Leslie quedó pensativa por un largo instante.
— ¿Qué significa todo esto? — dijo, al fin— Sabemos que los acontecimientos son simultáneos, pero ¿evoluciona la conciencia? En esta vida, una vez dejaste que el gobierno te preparara para asesino. Ahora eso sería imposible. ¡Has cambiado, has evolucionado!
Me tomó de la mano. — Tal vez Atila sea también parte de mí, parte de todo el que alguna vez ha tenido un pensamiento asesino. Tal vez por eso olvidamos las otras existencias que hemos vivido en el momento de nacer: para comenzar de nuevo, para concentrarnos en hacerlo mejor esta vez.

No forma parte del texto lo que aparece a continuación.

Lemma fold_item_status (items0 : list ChecklistItem.t)
    (signal : ProgressSignalModel.t) (k : string)
    (st : ChecklistItemStatus.t) (a : nat) :
  ProgressSignalModel.new_status signal = Some st ->
  Dict.get k (index_items items0) = Some a ->
  forall ids acc,
    id_shape (fst acc) = id_shape items0 ->
    k ∈ ids \/ ChecklistItem.status <$> fst acc !! a = Some st ->
    ChecklistItem.status
      <$> fst (fold_left (signal_item_step (index_items items0) signal)
                 ids acc) !! a
    = Some st.
Proof.
  intros Hst Hk. induction ids as [|k' ids IH]; intros acc Hshape Hor; simpl.
  - destruct Hor as [Hin|Hor]; [|exact Hor]. now apply elem_of_nil in Hin.
  - apply IH;
      [exact (proj1 (signal_item_step_spec items0 signal acc k' Hshape))|].
    destruct Hor as [Hin|Hor].
    + apply elem_of_cons in Hin as [->|Hin]; [|now left].
      right.
      apply (signal_item_step_status items0 signal k' st a acc k' Hst Hk
               Hshape). now left.
    + right.
      apply (signal_item_step_status items0 signal k st a acc k' Hst Hk
               Hshape). now right.
Qed.
(** * Booking PDF helpers and the Dialog component of shelf.nu

    A shallow embedding of
      - [app/modules/booking/pdf-helpers.ts]
        ([fetchAllPdfRelatedData], [getBookingAssetsCustomHeader],
         [generatePdfContent]), and
      - the [Dialog] React component,
    together with the properties stated about them.

    Conventions.
      - A JS [Date] is its epoch time in milliseconds, a [Z]; a nullable
        column is an [option].
      - Prisma enums are strings at run time ([OrganizationRoles.SELF_SERVICE]
        is the string SELF_SERVICE), and the code itself names booking
        statuses by string literals, so both are [string] here.
      - A JS object used as a string-keyed record is a [gmap string _].
      - [async] code that awaits its collaborators one after the other is
        written in a monad that logs every collaborator call and stops at
        the first rejection. *)

From Stdlib Require Import ZArith NArith Ascii String List.
From Stdlib Require Strings.Byte.
From stdpp Require Import base decidable option list gmap strings.

Local Open Scope string_scope.
Local Open Scope Z_scope.

(** ** JavaScript values that the code tests for truthiness *)

Module Js.

(** [s || d] for an optional string: [undefined] and the empty string are
    falsy. *)
Definition or_string (s : option string) (d : string) : string :=
  match s with
  | Some v => if String.eqb v "" then d else v
  | None => d
  end.

(** [o || d] for an optional object: every object is truthy. *)
Definition or_object {A : Type} (o : option A) (d : A) : A :=
  match o with
  | Some v => v
  | None => d
  end.

End Js.

(** ** Thrown values *)

(** [Error] is the built-in [new Error(message)]; [ShelfError] carries the
    fields that the constructor call passes. *)
#[warnings="-register-all"]
Inductive exn : Type :=
| Error (message : string)
| ShelfError (cause : option exn) (message : string) (status : Z)
             (label : string) (shouldBeCaptured : bool).

Inductive result (A : Type) : Type :=
| Ok (a : A)
| Throw (e : exn).
Arguments Ok {A} a.
Arguments Throw {A} e.

(** ** The data model (the parts of the Prisma schema that the code reads) *)

Record Booking : Type := mkBooking {
  b_id : string;
  b_name : string;
  b_status : string;
  b_from : option Z;
  b_to : option Z;
  b_custodianUserId : option string;
  b_organizationId : string
}.

(** An element of [booking.assets]. *)
Record AssetRef : Type := mkAssetRef {
  ref_id : string
}.

(** What [getBooking] resolves to: the booking with its assets. *)
Record BookingWithAssets : Type := mkBookingWithAssets {
  bk : Booking;
  bk_assets : list AssetRef
}.

Record Image : Type := mkImage {
  img_id : string;
  img_blob : list Byte.byte
}.

Record Organization : Type := mkOrganization {
  org_id : string;
  org_name : string;
  org_imageId : option string;
  org_image : option Image
}.

(** An asset row with its relations; [a_bookings] are all the bookings the
    asset belongs to. *)
Record Asset : Type := mkAsset {
  a_id : string;
  a_title : string;
  a_category : option string;
  a_custody : option string;
  a_location : option string;
  a_qrCodes : list string;
  a_bookings : list Booking
}.

(** ** Prisma queries *)

Module Prisma.

(** [{ lte: d }] and [{ gte: d }] on a DateTime column. *)
Inductive DateTimeFilter : Type :=
| lte (d : Z)
| gte (d : Z).

(** One key of a where-object whose value is a scalar filter. *)
Inductive FieldFilter : Type :=
| status_in (l : list string)
| from_is (f : DateTimeFilter)
| to_is (f : DateTimeFilter).

(** One key of the where-object on bookings: a scalar filter or
    [OR: [ {...}, {...} ]]. *)
Inductive WhereKey : Type :=
| Field (f : FieldFilter)
| OR (alternatives : list (list FieldFilter)).

(** A where-object is the list of its keys; [{}] is [[]]. *)
Definition BookingWhereInput : Type := list WhereKey.

(** A comparison with a NULL column does not match. *)
Definition date_matches (f : DateTimeFilter) (v : option Z) : bool :=
  match v with
  | None => false
  | Some x =>
      match f with
      | lte d => x <=? d
      | gte d => d <=? x
      end
  end.

Definition field_matches (f : FieldFilter) (b : Booking) : bool :=
  match f with
  | status_in l => bool_decide (b_status b ∈ l)
  | from_is d => date_matches d (b_from b)
  | to_is d => date_matches d (b_to b)
  end.

(** The keys of an object are conjoined; [OR] holds when one alternative
    does. *)
Definition key_matches (k : WhereKey) (b : Booking) : bool :=
  match k with
  | Field f => field_matches f b
  | OR alts => existsb (fun alt => forallb (fun f => field_matches f b) alt) alts
  end.

Definition where_matches (w : BookingWhereInput) (b : Booking) : bool :=
  forallb (fun k => key_matches k b) w.

(** The arguments of [db.asset.findMany] as the code passes them: the
    [id: { in: ... }] list and the where-object of the [bookings]
    include (category, custody, qrCodes and location are included
    whole). *)
Record AssetFindManyArgs : Type := mkAssetFindManyArgs {
  where_id_in : list string;
  include_bookings_where : BookingWhereInput
}.

Definition include_bookings (w : BookingWhereInput) (a : Asset) : Asset :=
  {| a_id := a_id a;
     a_title := a_title a;
     a_category := a_category a;
     a_custody := a_custody a;
     a_location := a_location a;
     a_qrCodes := a_qrCodes a;
     a_bookings := filter (fun b => where_matches w b = true) (a_bookings a) |}.

(** [findMany] over an asset table. *)
Definition asset_findMany (table : list Asset) (q : AssetFindManyArgs) : list Asset :=
  map (include_bookings (include_bookings_where q))
      (filter (fun a => a_id a ∈ where_id_in q) table).

(** [findUnique({ where: { id } })] over the organization table. *)
Definition organization_findUnique (table : list Organization) (id : string)
  : option Organization :=
  find (fun o => bool_decide (org_id o = id)) table.

End Prisma.

(** ** Awaiting collaborators: a log of calls and the first rejection *)

Module Async.

(** A computation extends the log of calls made so far and either
    resolves or rejects. *)
Definition M (E A : Type) : Type := list E -> list E * result A.

Definition ret {E A : Type} (a : A) : M E A :=
  fun log => (log, Ok a).

Definition throw {E A : Type} (e : exn) : M E A :=
  fun log => (log, Throw e).

(** [await m] followed by the rest of the function body. *)
Definition bind {E A B : Type} (m : M E A) (k : A -> M E B) : M E B :=
  fun log =>
    match m log with
    | (log', Ok a) => k a log'
    | (log', Throw e) => (log', Throw e)
    end.

(** A call to a collaborator: logged, then settled as the collaborator
    decides. *)
Definition call {E A : Type} (ev : E) (r : result A) : M E A :=
  fun log => ((log ++ [ev])%list, r).

(** [await Promise.all([p, q])]: both calls are issued; the result
    resolves when both do, and otherwise rejects with the rejection that
    settles first ([left_first] says which one that is when both
    reject). *)
Definition all2 {E A B : Type} (left_first : bool) (p : M E A) (q : M E B)
  : M E (A * B) :=
  fun log =>
    match p log with
    | (log1, ra) =>
        match q log1 with
        | (log2, rb) =>
            (log2,
             match ra, rb with
             | Ok a, Ok b => Ok (a, b)
             | Throw e, Ok _ => Throw e
             | Ok _, Throw e => Throw e
             | Throw ea, Throw eb => Throw (if left_first then ea else eb)
             end)
        end
    end.

(** Running a computation from an empty log. *)
Definition run {E A : Type} (m : M E A) : list E * result A := m [].

End Async.

Notation "'await' x <- m ;; k" := (Async.bind m (fun x => k))
  (at level 10, x name, m at level 99, k at level 200).

(** ** [fetchAllPdfRelatedData] *)

Definition SELF_SERVICE : string := "SELF_SERVICE".

Record PdfDbResult : Type := mkPdfDbResult {
  booking : BookingWithAssets;
  assets : list Asset;
  organization : option Organization;
  assetIdToQrCodeMap : gmap string string
}.

(** The collaborators of [fetchAllPdfRelatedData]: [getBooking] of
    [./service.server], the asset and organization tables behind [db],
    and [getQrCodeMaps] of [../qr/service.server].  A query on [db]
    rejects when its fault is set. *)
Record World : Type := mkWorld {
  getBooking : string -> string -> result (option BookingWithAssets);
  asset_table : list Asset;
  asset_fault : option exn;
  organization_table : list Organization;
  organization_fault : option exn;
  getQrCodeMaps : list Asset -> string -> string -> string -> result (gmap string string);
  asset_rejects_first : bool
}.

Inductive db_event : Type :=
| ev_getBooking (id organizationId : string)
| ev_asset_findMany (q : Prisma.AssetFindManyArgs)
| ev_organization_findUnique (id : string)
| ev_getQrCodeMaps (assets : list Asset) (userId organizationId size : string).

Definition or_fault {A : Type} (fault : option exn) (a : A) : result A :=
  match fault with
  | Some e => Throw e
  | None => Ok a
  end.

Definition db_asset_findMany (w : World) (q : Prisma.AssetFindManyArgs)
  : Async.M db_event (list Asset) :=
  Async.call (ev_asset_findMany q)
             (or_fault (asset_fault w) (Prisma.asset_findMany (asset_table w) q)).

Definition db_organization_findUnique (w : World) (id : string)
  : Async.M db_event (option Organization) :=
  Async.call (ev_organization_findUnique id)
             (or_fault (organization_fault w)
                       (Prisma.organization_findUnique (organization_table w) id)).

(** The [OR] key of the overlap filter (lines 68-71), for a current
    booking that runs from [from] to [to]. *)
Definition overlap_OR (from to : Z) : Prisma.WhereKey :=
  Prisma.OR
    [ [ Prisma.from_is (Prisma.lte to); Prisma.to_is (Prisma.gte from) ];
      [ Prisma.from_is (Prisma.gte from); Prisma.to_is (Prisma.lte to) ] ].

(** The where-object of the [bookings] include (lines 64-74): the spread
    of the conditional object into [{}].  [booking.from && booking.to] is
    truthy exactly when neither [Date] is null. *)
Definition bookings_where (b : Booking) : Prisma.BookingWhereInput :=
  match b_from b, b_to b with
  | Some from, Some to =>
      [ Prisma.Field (Prisma.status_in ["RESERVED"; "ONGOING"; "OVERDUE"]);
        overlap_OR from to ]
  | _, _ => []
  end.

(** The arguments of the [db.asset.findMany] call (lines 54-77). *)
Definition asset_query (booking : BookingWithAssets) : Prisma.AssetFindManyArgs :=
  {| Prisma.where_id_in := map ref_id (bk_assets booking);
     Prisma.include_bookings_where := bookings_where (bk booking) |}.

Definition fetchAllPdfRelatedData (w : World)
    (bookingId organizationId userId : string) (role : option string)
  : Async.M db_event PdfDbResult :=
  await found <- Async.call (ev_getBooking bookingId organizationId)
                      (getBooking w bookingId organizationId) ;;
  match found with
  | None => Async.throw (Error "Booking not found")
  | Some booking =>
      if bool_decide (role = Some SELF_SERVICE)
         && bool_decide (b_custodianUserId (bk booking) ≠ Some userId)
      then
        Async.throw
          (ShelfError None "You are not authorized to view this booking"
                      403 "Booking" false)
      else
        await both <-
          Async.all2 (asset_rejects_first w)
            (db_asset_findMany w (asset_query booking))
            (db_organization_findUnique w organizationId) ;;
        let '(assets, organization) := both in
        await assetIdToQrCodeMap <-
          Async.call (ev_getQrCodeMaps assets userId organizationId "small")
                     (getQrCodeMaps w assets userId organizationId "small") ;;
        Async.ret {| booking := booking;
                     assets := assets;
                     organization := organization;
                     assetIdToQrCodeMap := assetIdToQrCodeMap |}
  end.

Hacer mejor ¿qué cosa? estuve a punto de decir. Pero oí las palabras expresar el amor antes de formular la pregunta.
— Tienes razón.
Tenía la sensación de que el hidroavión estaba manchado y sucio desde nuestro último descenso. Abajo centelleaba el agua limpia.
— ¿Te molestaría si bajara para un chapuzón? Para lavar a Gruñón.
Ella me miró preguntas.
— Acto simbólico, supongo.
Me besó en la mejilla, adivinándome los pensamientos.
— Mientras no descubras cómo se vive para otra persona, ¿por qué no te haces responsable por la vida de Richard Bach y dejas que Atila responda por la suya?
Tocamos las olas a media potencia y aminoramos la marcha, pero sin detenernos; la llovizna, a setenta y cinco kilómetros por hora; fuentes de profunda nieve en polvo hacían estallar colas de gallo a alta presión, en tanto yo movía la palanca de mandos a derecha e izquierda, para borrar el recuerdo de esa vida perversa.
Levanté el acelerador dos o tres centímetros, con la intención de dejar que la llovizna pasara hacia delante al aminorar nosotros la marcha. Así fue, pero eso, como era de esperar, nos dejó caer en un mundo diferente.